Dataset entries:

Start of Block

Lemma squared_distance_sums_spec (wv : signatures) (cluster : list Z) :
  Forall (in_range wv) cluster ->
  exists distances,
    squared_distance_sums wv cluster = Ok distances /\
    zlen distances = zlen cluster /\
    forall t, (0 <= t < zlen cluster)%Z ->
      exists v, zth distances t = Some v /\ v == spread wv cluster t.
Proof.
  intro Hc. unfold squared_distance_sums. cbv zeta. set (n := zlen cluster).
  assert (Hn : (0 <= n)%Z) by (unfold n, zlen; lia).
  assert (Hmem : forall i, (0 <= i < n)%Z ->
            exists ci a, zth cluster i = Some ci /\ zth wv ci = Some a).
  { intros i Hi. destruct (zth_in_range cluster i Hi) as [ci Eci].
    rewrite Forall_forall in Hc. specialize (Hc ci (zth_In _ _ _ Eci)).
    destruct (zth_in_range wv ci Hc) as [a Ea]. eauto. }
  pose (inv := fun (i j : Z) (ds : list Q) =>
    zlen ds = n /\
    forall t, (0 <= t < n)%Z ->
      exists v, zth ds t = Some v /\
        v == isum n (fun u => if added i j t u then sqdist wv cluster t u else 0)).
  assert (Hext : forall i j i' j' ds,
            (forall t u, (0 <= t < n)%Z -> (0 <= u < n)%Z ->
               added i j t u = added i' j' t u) ->
            inv i j ds -> inv i' j' ds).
  { intros i j i' j' ds He [Hl Hv]. split; [exact Hl |]. intros t Ht.
    destruct (Hv t Ht) as (v & Ev & Hsum). exists v. split; [exact Ev |].
    rewrite Hsum. apply isum_ext. intros u Hu. now rewrite (He t u Ht Hu). }
  loop_prefix_inv (fun (pre : list Z) (ds : list Q) =>
    inv (zlen pre) (zlen pre + 1)%Z ds) Hloop.
  destruct Hloop as (ds & E & Hinv).
  - split; [unfold n; apply zlen_repeat |]. intros t Ht. exists 0. split.
    + apply zth_repeat. unfold n, zlen in Ht. exact Ht.
    + symmetry. apply isum_zero. intros u Hu.
      replace (added (zlen (@nil Z)) (zlen (@nil Z) + 1) t u) with false;
        [reflexivity |].
      change (zlen (@nil Z)) with 0%Z. symmetry. added_cases.
  - intros pre i post ds E Hinv.
    apply upto_prefix in E. destruct E as [-> Hi].
    rewrite zlen_upto in Hinv by lia. rewrite Z.sub_0_r in Hinv.
    loop_prefix_inv (fun (prej : list Z) (ds' : list Q) =>
      inv i (i + 1 + zlen prej)%Z ds') Hloop.
    destruct Hloop as (ds' & E' & Hinv').
    + change (zlen (@nil Z)) with 0%Z. now rewrite Z.add_0_r.
    + intros prej j postj ds0 Ej [Hl0 Hv0].
      apply upto_prefix in Ej. destruct Ej as [-> Hj].
      rewrite zlen_upto in Hv0 by lia.
      replace (i + 1 + (j - (i + 1)))%Z with j in Hv0 by lia.
      destruct (Hmem i) as (ci & a & Eci & Ea); [lia |].
      destruct (Hmem j) as (cj & b & Ecj & Eb); [lia |].
      rewrite Eci, Ecj. cbn [of_option bind]. rewrite Ea, Eb. cbn [of_option bind].
      set (dd := VisibilityDistance a b * VisibilityDistance a b).
      assert (Hdd : sqdist wv cluster i j = dd).
      { unfold sqdist. now rewrite Eci, Ecj, Ea, Eb. }
      destruct (add_at_value ds0 i dd) as (vi & d1 & Evi & E1 & Hl1 & Hs1 & Ho1); [lia |].
      rewrite E1. cbn [bind].
      destruct (add_at_value d1 j dd) as (vj & d2 & Evj & E2 & Hl2 & Hs2 & Ho2); [lia |].
      rewrite Ho1 in Evj by lia.
      exists d2. split; [exact E2 |]. split; [lia |].
      rewrite zlen_snoc, zlen_upto by lia.
      replace (i + 1 + (j - (i + 1) + 1))%Z with (j + 1)%Z by lia.
      intros t Ht. destruct (Hv0 t Ht) as (v & Ev & Hsum).
      destruct (Z.eq_dec t j) as [-> | Htj]; [| destruct (Z.eq_dec t i) as [-> | Hti]].
      * exists (vj + dd). split; [exact Hs2 |].
        rewrite Evj in Ev. injection Ev as <-. rewrite Hsum. symmetry.
        apply (isum_update n i); [lia | |].
        -- intros u Hu Hne. replace (added i (j + 1) j u) with (added i j j u);
             [reflexivity | added_cases].
        -- replace (added i (j + 1) j i) with true by (symmetry; added_cases).
           replace (added i j j i) with false by (symmetry; added_cases).
           rewrite sqdist_sym, Hdd. ring.
      * exists (vi + dd). split; [rewrite Ho2 by lia; exact Hs1 |].
        rewrite Evi in Ev. injection Ev as <-. rewrite Hsum. symmetry.
        apply (isum_update n j); [lia | |].
        -- intros u Hu Hne. replace (added i (j + 1) i u) with (added i j i u);
             [reflexivity | added_cases].
        -- replace (added i (j + 1) i j) with true by (symmetry; added_cases).
           replace (added i j i j) with false by (symmetry; added_cases).
           rewrite Hdd. ring.
      * exists v. split; [rewrite Ho2, Ho1 by lia; exact Ev |].
        rewrite Hsum. apply isum_ext. intros u Hu.
        replace (added i (j + 1) t u) with (added i j t u); [reflexivity | added_cases].
    + exists ds'. split; [exact E' |].
      rewrite zlen_upto in Hinv' by lia. rewrite zlen_snoc, zlen_upto by lia.
      apply (Hext i (i + 1 + (n - (i + 1)))%Z); [| exact Hinv'].
      intros t u Ht Hu. added_cases.
  - exists ds. split; [exact E |]. rewrite zlen_upto in Hinv by lia.
    destruct Hinv as [Hl Hv]. split; [exact Hl |]. intros t Ht.
    destruct (Hv t Ht) as (v & Ev & Hsum). exists v. split; [exact Ev |].
    rewrite Hsum. unfold spread. fold n. apply isum_ext. intros u Hu.
    replace (added (n - 0) (n - 0 + 1) t u) with (negb (t =? u)%Z) by added_cases.
    destruct (t =? u)%Z; reflexivity.
Qed.

(** [min_element] finds the first of the least elements. *)
Lemma min_index_from_spec (l : list Q) : forall best best_i i,
  (best_i < i)%Z ->
  let k := min_index_from best best_i i l in
  exists v,
    ((k = best_i /\ v = best) \/ ((i <= k)%Z /\ zth l (k - i) = Some v)) /\
    v <= best /\ (k <> best_i -> v < best) /\
    forall j w, zth l j = Some w -> v <= w /\ ((i + j < k)%Z -> v < w).
Proof.
  induction l as [| a l IH]; intros best best_i i Hb; cbn [min_index_from]; cbv zeta.
  - exists best. split; [now left |]. split; [lra |]. split; [congruence |].
    intros j w Hj. apply zth_Some_range in Hj. unfold zlen in Hj. cbn in Hj. lia.
  - destruct (fltb a best) eqn:Ef.
    + apply fltb_true in Ef.
      destruct (IH a i (i + 1)%Z ltac:(lia)) as (v & Hk & Hle & Hlt & Hall).
      cbv zeta in *. set (k := min_index_from a i (i + 1) l) in *.
      exists v. split; [| split; [lra | split; [intros _; lra |]]].
      * right. destruct Hk as [[Ek ->] | [Hik Ev]].
        -- split; [lia |]. rewrite Ek, Z.sub_diag. reflexivity.
        -- split; [lia |]. rewrite zth_cons by lia.
           destruct (Z.eqb_spec (k - i) 0); [lia |].
           now replace (k - i - 1)%Z with (k - (i + 1))%Z by lia.
      * intros j w Hj. pose proof (zth_Some_range _ _ _ Hj) as Hr.
        rewrite zth_cons in Hj by lia. destruct (Z.eqb_spec j 0) as [-> | Hne].
        -- injection Hj as <-. split; [exact Hle |]. intro Hlt'. apply Hlt. lia.
        -- destruct (Hall _ _ Hj) as [H1 H2]. split; [exact H1 |]. intro. apply H2. lia.
    + apply fltb_false in Ef.
      destruct (IH best best_i (i + 1)%Z ltac:(lia)) as (v & Hk & Hle & Hlt & Hall).
      cbv zeta in *. set (k := min_index_from best best_i (i + 1) l) in *.
      exists v. split; [| split; [exact Hle | split; [exact Hlt |]]].
      * destruct Hk as [Hk | [Hik Ev]]; [now left | right].
        split; [lia |]. rewrite zth_cons by lia.
        destruct (Z.eqb_spec (k - i) 0); [lia |].
        now replace (k - i - 1)%Z with (k - (i + 1))%Z by lia.
      * intros j w Hj. pose proof (zth_Some_range _ _ _ Hj) as Hr.
        rewrite zth_cons in Hj by lia. destruct (Z.eqb_spec j 0) as [-> | Hne].
        -- injection Hj as <-. split; [lra |]. intro Hlt'.
           assert (k <> best_i) by lia. specialize (Hlt H). lra.
        -- destruct (Hall _ _ Hj) as [H1 H2]. split; [exact H1 |]. intro. apply H2. lia.
Qed.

End of Block

— ACTIVITY —
For this exercise, output exactly the lines above from the line with "-- replace (added i (j + 1) i" to the line with "induction l as", counting both, and leave out the rest.

— EXPECTED ANSWER —
        -- replace (added i (j + 1) i j) with true by (symmetry; added_cases).
           replace (added i j i j) with false by (symmetry; added_cases).
           rewrite Hdd. ring.
      * exists v. split; [rewrite Ho2, Ho1 by lia; exact Ev |].
        rewrite Hsum. apply isum_ext. intros u Hu.
        replace (added i (j + 1) t u) with (added i j t u); [reflexivity | added_cases].
    + exists ds'. split; [exact E' |].
      rewrite zlen_upto in Hinv' by lia. rewrite zlen_snoc, zlen_upto by lia.
      apply (Hext i (i + 1 + (n - (i + 1)))%Z); [| exact Hinv'].
      intros t u Ht Hu. added_cases.
  - exists ds. split; [exact E |]. rewrite zlen_upto in Hinv by lia.
    destruct Hinv as [Hl Hv]. split; [exact Hl |]. intros t Ht.
    destruct (Hv t Ht) as (v & Ev & Hsum). exists v. split; [exact Ev |].
    rewrite Hsum. unfold spread. fold n. apply isum_ext. intros u Hu.
    replace (added (n - 0) (n - 0 + 1) t u) with (negb (t =? u)%Z) by added_cases.
    destruct (t =? u)%Z; reflexivity.
Qed.

(** [min_element] finds the first of the least elements. *)
Lemma min_index_from_spec (l : list Q) : forall best best_i i,
  (best_i < i)%Z ->
  let k := min_index_from best best_i i l in
  exists v,
    ((k = best_i /\ v = best) \/ ((i <= k)%Z /\ zth l (k - i) = Some v)) /\
    v <= best /\ (k <> best_i -> v < best) /\
    forall j w, zth l j = Some w -> v <= w /\ ((i + j < k)%Z -> v < w).
Proof.
  induction l as [| a l IH]; intros best best_i i Hb; cbn [min_index_from]; cbv zeta.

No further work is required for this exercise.